Microscope Toolset

Microscope Toolset is a research platform that connects a Claude Code AI agent to a real or virtual microscope through an MCP server embedded in a napari GUI. The agent can control real or simulated hardware, execute image-analysis code, query a curated knowledge database, and track complete experiment sessions — all from a natural-language prompt.

Key features

MCP server — exposes microscope control, image acquisition, and analysis as Claude-callable tools over HTTP
Napari plugin — control panel to start/stop the server, monitor hardware state, and review sessions
Hardware abstraction — supports real hardware via pymmcore-plus / pymmcore-proxy and simulated hardware via virtual-microscope
Code execution with guardrails — agents submit Python code that is checked (AST + runtime) for unsafe patterns before running; built-in guards for CMMCorePlus misuse and Cellpose parameter ranges
Self-learn loop — library of ready-made analysis modules (cell detection, tracking, morphometry, workflows) the agent can invoke or learn from
Benchmarking — simulation-based evaluation of agent performance across reproducible virtual-microscope scenarios
Experiment tracking — captures every Claude Code turn, tool call, and result into a timestamped folder for offline review and replay

⚠️ Security & Liability Warning

This toolset gives an LLM agent direct access to your computer: it can execute arbitrary Python code, read and write files, control microscope hardware, and install packages into your Python environment.

You are responsible for reviewing every action the agent proposes before approving it. In particular:

The install_packages tool will install packages directly into your active conda/uv environment. Only approve packages you recognise and trust.

The execute_python_code tool runs code with the same privileges as your user account.

The author(s) of this project accept no responsibility for any damage, data loss, security incident, or unintended hardware interaction that may result from using this software.
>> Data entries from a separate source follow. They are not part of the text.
(** [TestSydney.test_2000_03_26_after_fall_back] *)
Definition test_2000_03_26_after_fall_back : bool :=
  holds (
    let? tz := gettz "Australia/Sydney" in
    let epoch_seconds := 7315200 in
    let unix_seconds := epoch_seconds + SECONDS_SINCE_UNIX_EPOCH in
    let? from_epoch :=
      from_epoch_checks tz epoch_seconds 2000 3 26 2 0 0 "AEST" 10 0 in
    let dtc := mk 2000 3 26 2 0 0 tz 1 in
    let? dtt := fromtimestamp unix_seconds tz in
    Ok (from_epoch
        && from_component_checks dtc unix_seconds "AEST" 10 0
        && eqDT dtc dtt)).

End test_acetz.

(** The transitions of America/Los_Angeles that the builder gives for the
    year 2000: daylight time from 2000-04-02 10:00 UT to 2000-10-29 09:00
    UT. *)
Definition Los_Angeles_PDT_2000 : engine.ActiveTransition :=
  {| engine.start_instant := 954669600; engine.until_instant := 972810000;
     engine.utc_offset := -28800; engine.dst_offset := 3600;
     engine.abbreviation := "PDT"; engine.fold := 0 |}.

Definition Los_Angeles_PST_2000 : engine.ActiveTransition :=
  {| engine.start_instant := 972810000; engine.until_instant := 986119200;
     engine.utc_offset := -28800; engine.dst_offset := 0;
     engine.abbreviation := "PST"; engine.fold := 0 |}.

Definition Los_Angeles_2000 : list engine.ActiveTransition :=
  [{| engine.start_instant := 915148800; engine.until_instant := 954669600;
      engine.utc_offset := -28800; engine.dst_offset := 0;
      engine.abbreviation := "PST"; engine.fold := 0 |};
   Los_Angeles_PDT_2000;
   Los_Angeles_PST_2000;
   {| engine.start_instant := 986119200; engine.until_instant := 1009843200;
      engine.utc_offset := -28800; engine.dst_offset := 3600;
      engine.abbreviation := "PDT"; engine.fold := 0 |}].
(** ** Facts on the loops *)

(** A list grown by appending one image at a time is the mapped list. *)
Lemma fold_left_snoc_map {A B} (f : A -> B) (xs : list A) (acc : list B) :
  fold_left (fun acc x => acc ++ [f x]) xs acc = acc ++ map f xs.
Proof.
  revert acc. induction xs as [|x xs IH]; intros acc; simpl.
  - by rewrite app_nil_r.
  - rewrite IH. by rewrite <- app_assoc.
Qed.


Lemma assign_all_app {A V} (key : A -> string) (val : A -> V) l1 l2 m :
  assign_all key val (l1 ++ l2) m = assign_all key val l2 (assign_all key val l1 m).
Proof. unfold assign_all. apply fold_left_app. Qed.

Lemma lookup_assign_all_notin {A V} (key : A -> string) (val : A -> V) l m k :
  (forall x, x ∈ l -> key x <> k) ->
  assign_all key val l m !! k = m !! k.
Proof.
  revert m. induction l as [|y l IH]; intros m Hne; simpl; [done|].
  unfold assign_all in *. simpl. rewrite IH.
  - apply lookup_insert_ne. apply Hne. by left.
  - intros x Hx. apply Hne. by right.
Qed.

(** The last assignment to a key is the one that is read back. *)
Lemma lookup_assign_all_last {A V} (key : A -> string) (val : A -> V) l1 x l2 m :
  (forall y, y ∈ l2 -> key y <> key x) ->
  assign_all key val (l1 ++ x :: l2) m !! key x = Some (val x).
Proof.
  intros Hne. rewrite assign_all_app.
  change (x :: l2) with ([x] ++ l2). rewrite assign_all_app.
  rewrite lookup_assign_all_notin by done.
  unfold assign_all. simpl. apply lookup_insert_eq.
Qed.

(** Whatever is read back was there before or was assigned from an item. *)
Lemma lookup_assign_all_inv {A V} (key : A -> string) (val : A -> V) l m k v :
  assign_all key val l m !! k = Some v ->
  m !! k = Some v \/ exists x, x ∈ l /\ key x = k /\ val x = v.
Proof.
  revert m. induction l as [|y l IH]; intros m H; [by left|].
  unfold assign_all in *. simpl in H. apply IH in H as [H|(x & Hx & Hk & Hv)].
  - destruct (decide (key y = k)) as [Heq|Hne].
    + rewrite Heq, lookup_insert_eq in H. right. exists y.
      split; [by left|]. split; [done|]. congruence.
    + rewrite lookup_insert_ne in H by done. by left.
  - right. exists x. split; [by right|done].
Qed.

Lemma lookup_assign_all_is_Some {A V} (key : A -> string) (val : A -> V) l m k :
  is_Some (assign_all key val l m !! k) <->
  is_Some (m !! k) \/ exists x, x ∈ l /\ key x = k.
Proof.
  split.
  - intros [v Hv]. apply lookup_assign_all_inv in Hv as [H|(x & Hx & Hk & _)]; eauto.
  - revert m. induction l as [|y l IH]; intros m [H|(x & Hx & Hk)].
    + done.
    + by apply elem_of_nil in Hx.
    + unfold assign_all in *. simpl. apply IH. left.
      rewrite lookup_insert. case_decide; eauto.
    + unfold assign_all in *. simpl. apply IH.
      apply elem_of_cons in Hx as [->|Hx].
      * left. rewrite Hk, lookup_insert_eq. eauto.
      * right. eauto.
Qed.

Section inline_zone_info_facts.

Variable normalize_name : string -> string.

Local Abbreviation policy_key := (policy_key normalize_name).
Local Abbreviation policies_after := (policies_after normalize_name).
Local Abbreviation resolvable := (resolvable normalize_name).
Local Abbreviation zone_policy_rel := (zone_policy_rel normalize_name).
Local Abbreviation era_rel := (era_rel normalize_name).
Local Abbreviation info_rel := (info_rel normalize_name).
Local Abbreviation keys_from_inputs := (keys_from_inputs normalize_name).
Use it at your own risk.

How to get started

Clone the repository first:

git clone https://github.com/ddd42-star/microscope-toolset.git
cd microscope-toolset

Then set up a Python 3.12 environment using either conda or uv:

Option A — Conda (Anaconda / Miniconda / Mamba)
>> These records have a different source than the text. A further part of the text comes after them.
(** * image-service: the API-key guard and the image store

    A shallow embedding of [src/auth/api-key.guard.ts],
    [src/image/image.service.ts] and the image controller, with the
    document store, the file system and the Node runtime made explicit.

    - The two Mongo collections are lists in insertion order, so that
      [findOne] and [updateOne] pick the first matching document.
    - The disk is a finite map from paths to file contents together with
      a set of directories.
    - Handlers are computations in a state-and-exception monad: a thrown
      exception keeps the side effects performed before the [throw]. *)

From Stdlib Require Import Ascii.
From stdpp Require Import base numbers option list strings gmap sorting pretty.

Local Open Scope Z_scope.

(** ** Data model *)

(** Modelled from the spec: [IMAGE_STATUS] is declared in the [imagelib]
    package, which is not part of the sources; the spec gives the
    lifecycle status as "active | deleted". *)
Inductive IMAGE_STATUS := ACTIVE | DELETED.

#[global] Instance IMAGE_STATUS_eq_dec : EqDecision IMAGE_STATUS.
Proof. solve_decision. Defined.

(** [IImage] (declared in [imagelib]): the fields the service writes in
    [upload], plus the [createdAt] timestamp that [list] sorts on. *)
Record IImage := {
  ImageID : string;
  AppID : string;
  FileName : string;
  OriginalFileName : string;
  MimeType : string;
  Size : Z;
  Tags : list string;
  Description : string;
  Alt : string;
  Status : IMAGE_STATUS;
  UploadedBy : string;
  createdAt : Z
}.

(** [IApiKey] (declared in [imagelib]): the fields the guard, the
    controller and the key scripts read. [Key] is the hex digest. *)
Record IApiKey := {
  ApiKeyID : Z;
  AppName : string;
  Key : string;
  Permissions : Z;
  Active : bool
}.

(** [Express.Multer.File], memory storage. *)
Record MulterFile := {
  originalname : string;
  mimetype : string;
  size : Z;
  buffer : list Byte.byte
}.

(** The optional metadata of [upload] and [updateMetadata]; [None] is
    JavaScript's [undefined]. *)
Record Metadata := {
  tags : option (list string);
  description : option string;
  alt : option string
}.
(** * VPC provisioning service: orchestration, rollback and metadata store

    A shallow embedding of the Python sources

      - [app/lambda_functions/common/vpc_manager.py]  (class [VPCManager])
      - [app/lambda_functions/common/dynamodb.py]     (class [VPCMetadataStore])
      - [app/lambda_functions/common/validation.py]   ([validate_vpc_id])
      - [app/lambda_functions/common/responses.py]
      - [app/lambda_functions/delete_vpc.py]          ([handler])

    Python [str] values are modelled as [string] (sequences of 8-bit
    characters), Python [int] as [Z], dictionaries with a fixed key set as
    records, the DynamoDB table as a [gmap] from the partition key to items.
    The EC2 service and the wall clock are the environment: every request the
    code sends is answered by an oracle that sees the history so far, and
    every request is recorded with its outcome in a trace.  Calls to [logger]
    do not influence control flow or results and are left out. *)

From Stdlib Require Import ZArith Ascii DecimalString.
From stdpp Require Import base strings gmap list.

Set Warnings "-register-all".
Local Open Scope Z_scope.

(** ** Exceptions and results *)

(** The exception classes the code distinguishes in its [except] clauses.
    All of them derive from [Exception]; [ClientError] carries
    [e.response['Error']['Code']] and [e.response['Error']['Message']]. *)
Inductive exn : Type :=
| ClientError (code message : string)
| ValueError (msg : string)
| IndexError (msg : string)
| OtherException (cls msg : string).

Definition exn_class_name (e : exn) : string :=
  match e with
  | ClientError _ _ => "ClientError"
  | ValueError _ => "ValueError"
  | IndexError _ => "IndexError"
  | OtherException cls _ => cls
  end.

Definition is_ClientError (e : exn) : bool :=
  match e with ClientError _ _ => true | _ => false end.

Inductive result (A : Type) : Type :=
| Ok (a : A)
| Raise (e : exn).
Arguments Ok {A} a.
Arguments Raise {A} e.

Definition is_Ok {A} (r : result A) : bool :=
  match r with Ok _ => true | Raise _ => false end.

(** ** Python string primitives *)

Module PyStr.

(** [c in s] for a one-character [c]. *)
Fixpoint contains (c : ascii) (s : string) : bool :=
  match s with
  | EmptyString => false
  | String a s' => Ascii.eqb a c || contains c s'
  end.

(** [s.split(sep)] for a one-character separator: the result is never
    empty, and [''.split(sep) == ['']]. *)
Fixpoint split (sep : ascii) (s : string) : list string :=
  match s with
  | EmptyString => [EmptyString]
  | String a s' =>
      if Ascii.eqb a sep then EmptyString :: split sep s'
      else match split sep s' with
           | h :: t => String a h :: t
           | [] => [String a EmptyString]
           end
  end.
conda create -n microscope-toolset python=3.12
conda activate microscope-toolset
pip install -r requirements.txt
pip install -e .

Option B — uv

Install uv if you don't have it yet:

pip install uv

Create the environment:

uv venv --python 3.12
# Windows
.venv\Scripts\activate
# macOS / Linux
source .venv/bin/activate

Install from pyproject.toml (recommended with uv):

uv sync           # installs all dependencies defined in pyproject.toml
uv sync --extra dev  # also includes pytest, pre-commit, coverage, …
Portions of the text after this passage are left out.